> _Supplied data_:
(** C6, amended: a second pass changes nothing exactly when the first
    result is [null], or is a non-empty string that does not end with a
    hyphen followed by one or more [#]. *)
Theorem normaliseSku_idempotent_iff (x : option jsstring) :
  normaliseSku (normaliseSku x) = normaliseSku x <->
  match normaliseSku x with
  | None => True
  | Some y => y <> [] /\ endsHyphenHashes y = false
  end.
Proof.
  destruct (normaliseSku x) as [y|] eqn:E; [|simpl; tauto].
  assert (Ht : trim y = y).
  { destruct x as [x|]; [|discriminate]. exact (normaliseSku_trimmed x y E). }
  assert (He : y = [] \/ trimEnd y = y).
  { right. unfold trim in Ht.
    rewrite <- Ht at 2. rewrite <- Ht at 1. apply trimEnd_idem. }
  unfold normaliseSku. destruct y as [|c y]; cbn [JsString.truthy].
  - split; [discriminate | intros [[] _]; reflexivity].
  - rewrite Ht. rewrite <- (anyMatch_trimmed _ He), <- strip_suffix_fix_iff.
    split.
    + intros [= H]. split; [discriminate | exact H].
    + intros [_ H]. now rewrite H.
Qed.

End SkuFacts.

(** ** CSV parser *)

Section CsvFacts.
Import JsString Csv.

(** Outside quotes a comma ends a field and a line end ends a row; both
    line-end forms and a blank line are handled. *)
Lemma parseCsv_rows_and_fields :
  parseCsv (str "a,b" ++ [CR; LF] ++ str "c,,d" ++ [LF; LF] ++ str "e,")
  = [[str "a"; str "b"]; [str "c"; str ""; str "d"]; [str "e"; str ""]].
Proof. reflexivity. Qed.

(** C9: the quoted field [a,b] [quote quote] [c], enclosed in quotes, is one
    row of one field, the text [a,b] [quote] [c]: the comma stays in the
    field and the doubled quote becomes a single one. *)
Theorem parseCsv_quoted_field :
  parseCsv ([dquote] ++ str "a,b" ++ [dquote; dquote] ++ str "c" ++ [dquote])
  = [[str "a,b" ++ [dquote] ++ str "c"]].
Proof. reflexivity. Qed.

(** Inside quotes a doubled quote always adds one quote to the field and
    consumes both characters. *)
Lemma scan_doubled_quote (rest : jsstring) (st : state) :
  inQuotes st = true ->
  scan (dquote :: dquote :: rest) st
  = scan rest {| rows := rows st; row := row st;
                 field := field st ++ [dquote]; inQuotes := true |}.
Proof.
  intros H. cbn [scan head]. unfold step. rewrite H.
  rewrite N.eqb_refl, bool_decide_eq_true_2 by reflexivity.
  reflexivity.
Qed.

(** Inside quotes a comma is an ordinary character. *)
Lemma scan_quoted_comma (rest : jsstring) (st : state) :
  inQuotes st = true ->
  scan (comma :: rest) st
  = scan rest {| rows := rows st; row := row st;
                 field := field st ++ [comma]; inQuotes := true |}.
Proof.
  intros H. cbn [scan]. unfold step. rewrite H. cbn. reflexivity.
Qed.

(** Inside quotes every other character is added to the field. *)
Lemma scan_quoted_char (c : N) (rest : jsstring) (st : state) :
  inQuotes st = true -> c <> dquote ->
  scan (c :: rest) st
  = scan rest {| rows := rows st; row := row st;
                 field := field st ++ [c]; inQuotes := true |}.
Proof.
  intros H Hc. cbn [scan]. unfold step. rewrite H.
  apply N.eqb_neq in Hc. rewrite Hc. cbn [andb negb].
  rewrite !andb_false_r. reflexivity.
Qed.

(** The body of a quoted field is read back as the field. *)
Lemma scan_quoted_body (f rest : jsstring) (st : state) :
  inQuotes st = true ->
  scan (flat_map (fun c => if c =? dquote then [dquote; dquote] else [c]) f
        ++ rest) st
  = scan rest {| rows := rows st; row := row st;
                 field := field st ++ f; inQuotes := true |}.
Proof.
  revert st. induction f as [|c f IH]; intros st H.
  - cbn [flat_map app]. rewrite app_nil_r. now destruct st; cbn in *; subst.
  - cbn [flat_map]. rewrite <- app_assoc.
    destruct (N.eqb_spec c dquote) as [-> | Hc]; cbn [app].
    + rewrite scan_doubled_quote by exact H. rewrite IH by reflexivity.
      cbn. now rewrite <- app_assoc.
    + rewrite scan_quoted_char by assumption. rewrite IH by reflexivity.
      cbn. now rewrite <- app_assoc.
Qed.

(** Round trip of a quoted field: a text made of one non-empty field in
    quotes parses to one row holding that field, whatever commas, quotes
    and line ends the field contains. *)
Lemma parseCsv_quoted_roundtrip (f : jsstring) :
  f <> [] -> parseCsv (quoted f) = [[f]].
Proof.
  intros Hf. unfold parseCsv, quoted.
  change (scan (dquote :: ?t) init)
    with (scan t {| rows := []; row := []; field := []; inQuotes := true |}).
  rewrite scan_quoted_body by reflexivity. cbn.
  destruct f; [contradiction | reflexivity].
Qed.

End CsvFacts.

(** ** Merge of sales and sheet *)

Section MergeFacts.
Import JsString JsNumber Sheet Proto Merge.

Lemma gt0_Num (q : Q) : gt0 (Num q) = true <-> (0 < q)%Q.
Proof.
  unfold gt0. rewrite negb_true_iff, <- not_true_iff_false, Qle_bool_iff.
  split; [apply Qnot_le_lt | apply Qlt_not_le].
Qed.

Lemma gt0_inv (x : number) :
  gt0 x = true ->
  x = Inf false
  \/ exists q, x = Num q /\ (0 < q)%Q /\ Qeq_bool q 0 = false.
Proof.
  destruct x as [|[|]|q]; try discriminate; [now left|].
  intros H%gt0_Num. right.
  exists q. repeat split; [exact H|].
  apply not_true_iff_false. rewrite Qeq_bool_iff. intros E.
  rewrite E in H. exact (Qlt_irrefl 0 H).
Qed.

Lemma gt0_zero : gt0 zero = false.
Proof. reflexivity. Qed.

(** A divisor that passed the guard [> 0] is not zero. *)
Lemma div_guarded (x y : number) : gt0 y = true -> is_Some (div x y).
Proof.
  intros [-> | (q & -> & _ & Hq)]%gt0_inv; unfold div.
  - destruct x; eauto.
  - rewrite Hq. destruct x; eauto.
Qed.

(** The default [|| 0] changes no sum that passes the guard [> 0]. *)
Lemma orZero_gt0 (x : number) :
  gt0 (orZero x) = gt0 x /\ (gt0 x = true -> orZero x = x).
Proof.
  unfold orZero. destruct (truthy x) eqn:Ht; [now split|].
  destruct x as [|s|q]; try discriminate; [now split|].
  cbn in Ht. apply negb_false_iff, Qeq_bool_iff in Ht.
  assert (Hg : gt0 (Num q) = false).
  { apply not_true_iff_false. rewrite gt0_Num, Ht. apply Qlt_irrefl. }
  rewrite Hg. now split.
Qed.

(** Under the guard the quotient of the specification is the one the code
    computes. *)
Lemma quotient_guarded (x y : number) :
  gt0 y = true -> Some <$> div x y = Some (Some (Spec.quotient x y)).
Proof.
  intros Hy. unfold Spec.quotient.
  now destruct (div_guarded x y Hy) as [v ->].
Qed.

(** The rate the code computes is the rate of the specification. *)
Lemma inStockRate_refines (sheet : object SheetStat) :
  inStockRate sheet
  = Some (Spec.inStockRate (toNumber (field days_in_stock_24m sheet))
                           (toNumber (field days_out_of_stock_24m sheet))).
Proof.
  unfold inStockRate, totalDays, Spec.inStockRate. cbv zeta.
  set (s := add _ _). destruct (orZero_gt0 s) as [Hg Hs]. rewrite Hg.
  destruct (gt0 s) eqn:E; [|reflexivity].
  rewrite (Hs eq_refl). now apply quotient_guarded.
Qed.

> _Exercise directions_: When "Inside" shows up in a line of the material, report that line.

> _Task answer_:
(** Inside quotes a doubled quote always adds one quote to the field and
(** Inside quotes a comma is an ordinary character. *)
(** Inside quotes every other character is added to the field. *)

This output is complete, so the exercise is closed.